| Assignment |
Using the records below, report how many lines hold "trapped", with no extra text.

Start of Information given

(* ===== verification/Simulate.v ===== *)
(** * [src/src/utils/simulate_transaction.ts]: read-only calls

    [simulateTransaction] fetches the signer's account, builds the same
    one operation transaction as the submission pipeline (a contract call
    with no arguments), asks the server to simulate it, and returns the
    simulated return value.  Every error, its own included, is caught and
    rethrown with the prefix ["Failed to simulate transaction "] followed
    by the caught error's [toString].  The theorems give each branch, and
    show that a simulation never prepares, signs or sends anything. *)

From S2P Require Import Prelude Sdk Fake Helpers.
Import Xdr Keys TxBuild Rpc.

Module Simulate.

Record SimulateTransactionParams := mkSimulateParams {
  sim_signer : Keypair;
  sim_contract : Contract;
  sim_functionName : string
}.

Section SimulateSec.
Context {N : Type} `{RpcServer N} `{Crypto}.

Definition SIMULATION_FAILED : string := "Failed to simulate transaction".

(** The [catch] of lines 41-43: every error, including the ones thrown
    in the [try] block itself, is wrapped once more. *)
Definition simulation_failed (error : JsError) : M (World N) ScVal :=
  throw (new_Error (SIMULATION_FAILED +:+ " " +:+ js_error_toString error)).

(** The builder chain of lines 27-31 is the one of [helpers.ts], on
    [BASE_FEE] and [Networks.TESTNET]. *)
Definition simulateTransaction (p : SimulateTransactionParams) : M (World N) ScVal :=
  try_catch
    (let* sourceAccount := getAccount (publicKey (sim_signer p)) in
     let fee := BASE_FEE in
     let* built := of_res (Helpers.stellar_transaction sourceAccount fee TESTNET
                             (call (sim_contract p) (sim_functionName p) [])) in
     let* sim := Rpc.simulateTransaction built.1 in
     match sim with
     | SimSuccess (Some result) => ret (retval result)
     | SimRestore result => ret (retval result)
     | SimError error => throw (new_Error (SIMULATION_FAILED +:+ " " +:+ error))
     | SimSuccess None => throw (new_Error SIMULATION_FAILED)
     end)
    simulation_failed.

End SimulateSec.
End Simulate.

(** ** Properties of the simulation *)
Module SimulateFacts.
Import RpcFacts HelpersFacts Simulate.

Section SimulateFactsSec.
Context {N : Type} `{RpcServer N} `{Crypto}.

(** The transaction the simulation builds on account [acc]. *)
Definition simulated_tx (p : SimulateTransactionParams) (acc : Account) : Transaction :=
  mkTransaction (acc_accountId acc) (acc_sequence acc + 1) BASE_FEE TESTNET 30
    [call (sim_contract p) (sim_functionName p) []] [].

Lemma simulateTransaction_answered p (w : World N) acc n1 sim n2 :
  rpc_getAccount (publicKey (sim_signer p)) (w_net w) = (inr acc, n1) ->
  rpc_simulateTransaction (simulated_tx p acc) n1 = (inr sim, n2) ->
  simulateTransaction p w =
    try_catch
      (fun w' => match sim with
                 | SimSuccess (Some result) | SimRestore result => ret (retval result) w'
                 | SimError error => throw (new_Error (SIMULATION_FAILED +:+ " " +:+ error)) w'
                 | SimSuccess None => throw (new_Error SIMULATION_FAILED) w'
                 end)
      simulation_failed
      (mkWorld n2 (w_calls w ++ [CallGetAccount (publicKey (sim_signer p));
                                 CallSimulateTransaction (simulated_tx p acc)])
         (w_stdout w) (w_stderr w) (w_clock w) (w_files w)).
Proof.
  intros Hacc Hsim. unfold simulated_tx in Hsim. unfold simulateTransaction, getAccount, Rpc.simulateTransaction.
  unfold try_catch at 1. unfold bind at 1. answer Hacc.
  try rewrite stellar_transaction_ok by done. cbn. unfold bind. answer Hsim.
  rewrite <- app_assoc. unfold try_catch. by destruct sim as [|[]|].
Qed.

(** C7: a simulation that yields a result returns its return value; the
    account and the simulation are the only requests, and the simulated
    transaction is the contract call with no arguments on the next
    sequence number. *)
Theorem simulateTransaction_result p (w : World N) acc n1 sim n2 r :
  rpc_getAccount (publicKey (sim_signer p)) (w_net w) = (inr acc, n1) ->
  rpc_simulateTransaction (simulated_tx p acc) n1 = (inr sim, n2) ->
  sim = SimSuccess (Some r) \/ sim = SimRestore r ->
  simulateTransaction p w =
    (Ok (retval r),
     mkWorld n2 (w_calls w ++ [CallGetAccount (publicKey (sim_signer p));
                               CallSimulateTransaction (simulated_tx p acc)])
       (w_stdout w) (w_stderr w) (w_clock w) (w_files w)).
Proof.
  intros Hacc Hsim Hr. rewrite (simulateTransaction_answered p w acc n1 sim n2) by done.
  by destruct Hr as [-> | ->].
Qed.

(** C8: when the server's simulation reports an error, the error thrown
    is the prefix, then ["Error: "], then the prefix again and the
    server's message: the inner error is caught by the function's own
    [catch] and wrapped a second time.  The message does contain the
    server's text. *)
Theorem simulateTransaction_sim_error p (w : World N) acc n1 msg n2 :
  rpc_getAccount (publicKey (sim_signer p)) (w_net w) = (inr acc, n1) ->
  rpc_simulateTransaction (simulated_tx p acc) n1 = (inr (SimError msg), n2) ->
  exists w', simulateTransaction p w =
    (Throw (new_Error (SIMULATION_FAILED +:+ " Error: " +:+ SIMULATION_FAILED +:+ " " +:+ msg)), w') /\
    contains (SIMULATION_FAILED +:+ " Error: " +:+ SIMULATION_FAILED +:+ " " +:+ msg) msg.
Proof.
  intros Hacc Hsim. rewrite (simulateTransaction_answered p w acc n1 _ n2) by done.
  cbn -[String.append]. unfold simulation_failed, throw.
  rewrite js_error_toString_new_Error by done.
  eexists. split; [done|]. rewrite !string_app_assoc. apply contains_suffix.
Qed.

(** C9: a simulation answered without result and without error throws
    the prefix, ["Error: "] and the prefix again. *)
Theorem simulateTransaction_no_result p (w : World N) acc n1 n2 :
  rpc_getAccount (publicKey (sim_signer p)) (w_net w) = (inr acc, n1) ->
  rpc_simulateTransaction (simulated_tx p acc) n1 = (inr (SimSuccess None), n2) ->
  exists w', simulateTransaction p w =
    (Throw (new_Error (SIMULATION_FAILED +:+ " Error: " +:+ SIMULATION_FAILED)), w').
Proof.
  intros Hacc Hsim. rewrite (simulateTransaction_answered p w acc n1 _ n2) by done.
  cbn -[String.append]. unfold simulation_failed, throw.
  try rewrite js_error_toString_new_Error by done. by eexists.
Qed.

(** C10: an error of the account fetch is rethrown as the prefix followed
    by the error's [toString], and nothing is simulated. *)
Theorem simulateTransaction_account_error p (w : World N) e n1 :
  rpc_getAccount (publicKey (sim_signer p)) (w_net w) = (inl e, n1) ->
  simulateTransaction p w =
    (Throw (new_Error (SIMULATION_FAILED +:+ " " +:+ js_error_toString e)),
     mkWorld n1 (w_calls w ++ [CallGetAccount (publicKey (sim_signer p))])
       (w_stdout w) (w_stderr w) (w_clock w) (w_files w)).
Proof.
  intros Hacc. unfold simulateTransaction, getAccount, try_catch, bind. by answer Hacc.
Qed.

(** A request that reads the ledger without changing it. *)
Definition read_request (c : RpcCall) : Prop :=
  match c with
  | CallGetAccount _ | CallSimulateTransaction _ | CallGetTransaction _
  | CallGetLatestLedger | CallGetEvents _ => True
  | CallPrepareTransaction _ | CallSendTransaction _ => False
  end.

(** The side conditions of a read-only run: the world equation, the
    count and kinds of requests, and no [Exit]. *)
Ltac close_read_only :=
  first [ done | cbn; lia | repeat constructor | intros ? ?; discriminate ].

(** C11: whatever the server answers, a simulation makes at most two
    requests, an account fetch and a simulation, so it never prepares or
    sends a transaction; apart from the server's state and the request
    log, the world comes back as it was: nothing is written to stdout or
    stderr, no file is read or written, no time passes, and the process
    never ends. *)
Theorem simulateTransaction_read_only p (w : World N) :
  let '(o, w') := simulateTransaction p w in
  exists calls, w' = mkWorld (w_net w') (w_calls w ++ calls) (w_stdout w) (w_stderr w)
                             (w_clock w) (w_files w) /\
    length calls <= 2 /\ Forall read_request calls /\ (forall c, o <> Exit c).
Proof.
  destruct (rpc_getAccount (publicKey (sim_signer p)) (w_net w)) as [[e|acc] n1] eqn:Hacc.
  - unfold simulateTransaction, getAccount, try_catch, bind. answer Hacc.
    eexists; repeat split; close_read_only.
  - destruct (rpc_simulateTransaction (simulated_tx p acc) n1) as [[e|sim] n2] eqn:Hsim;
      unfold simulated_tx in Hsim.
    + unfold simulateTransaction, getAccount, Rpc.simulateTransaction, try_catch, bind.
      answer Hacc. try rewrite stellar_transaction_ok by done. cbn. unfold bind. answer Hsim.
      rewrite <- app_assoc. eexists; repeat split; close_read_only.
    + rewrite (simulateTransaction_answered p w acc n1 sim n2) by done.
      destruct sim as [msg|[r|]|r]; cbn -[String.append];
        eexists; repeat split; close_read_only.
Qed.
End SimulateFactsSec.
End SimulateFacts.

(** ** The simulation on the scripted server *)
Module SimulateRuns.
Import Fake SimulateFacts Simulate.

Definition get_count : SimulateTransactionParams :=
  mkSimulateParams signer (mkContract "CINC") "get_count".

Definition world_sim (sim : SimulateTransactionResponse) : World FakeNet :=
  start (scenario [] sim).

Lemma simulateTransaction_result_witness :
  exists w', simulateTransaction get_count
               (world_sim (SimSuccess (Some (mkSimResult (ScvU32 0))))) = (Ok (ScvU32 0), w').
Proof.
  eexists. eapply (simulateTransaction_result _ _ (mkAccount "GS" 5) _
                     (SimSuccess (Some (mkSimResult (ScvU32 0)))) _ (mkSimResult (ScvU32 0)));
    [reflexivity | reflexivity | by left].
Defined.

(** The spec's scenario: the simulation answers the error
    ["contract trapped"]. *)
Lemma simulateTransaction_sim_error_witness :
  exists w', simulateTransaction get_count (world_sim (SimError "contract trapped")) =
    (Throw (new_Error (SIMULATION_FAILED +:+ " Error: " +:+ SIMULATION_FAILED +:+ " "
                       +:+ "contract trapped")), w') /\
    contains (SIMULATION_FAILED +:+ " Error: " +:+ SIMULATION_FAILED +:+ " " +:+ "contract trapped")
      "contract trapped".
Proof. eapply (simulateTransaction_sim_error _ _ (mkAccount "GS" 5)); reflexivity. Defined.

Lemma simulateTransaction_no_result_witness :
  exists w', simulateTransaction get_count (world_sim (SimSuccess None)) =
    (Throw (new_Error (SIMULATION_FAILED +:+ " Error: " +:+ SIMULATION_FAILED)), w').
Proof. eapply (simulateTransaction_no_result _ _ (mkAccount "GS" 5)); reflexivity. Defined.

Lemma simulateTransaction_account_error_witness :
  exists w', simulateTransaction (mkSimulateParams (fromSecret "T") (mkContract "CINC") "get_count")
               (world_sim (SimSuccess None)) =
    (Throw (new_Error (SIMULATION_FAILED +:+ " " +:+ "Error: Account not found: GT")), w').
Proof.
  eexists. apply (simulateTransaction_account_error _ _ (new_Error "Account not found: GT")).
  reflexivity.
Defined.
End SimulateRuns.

End of Information given

| Output below |
5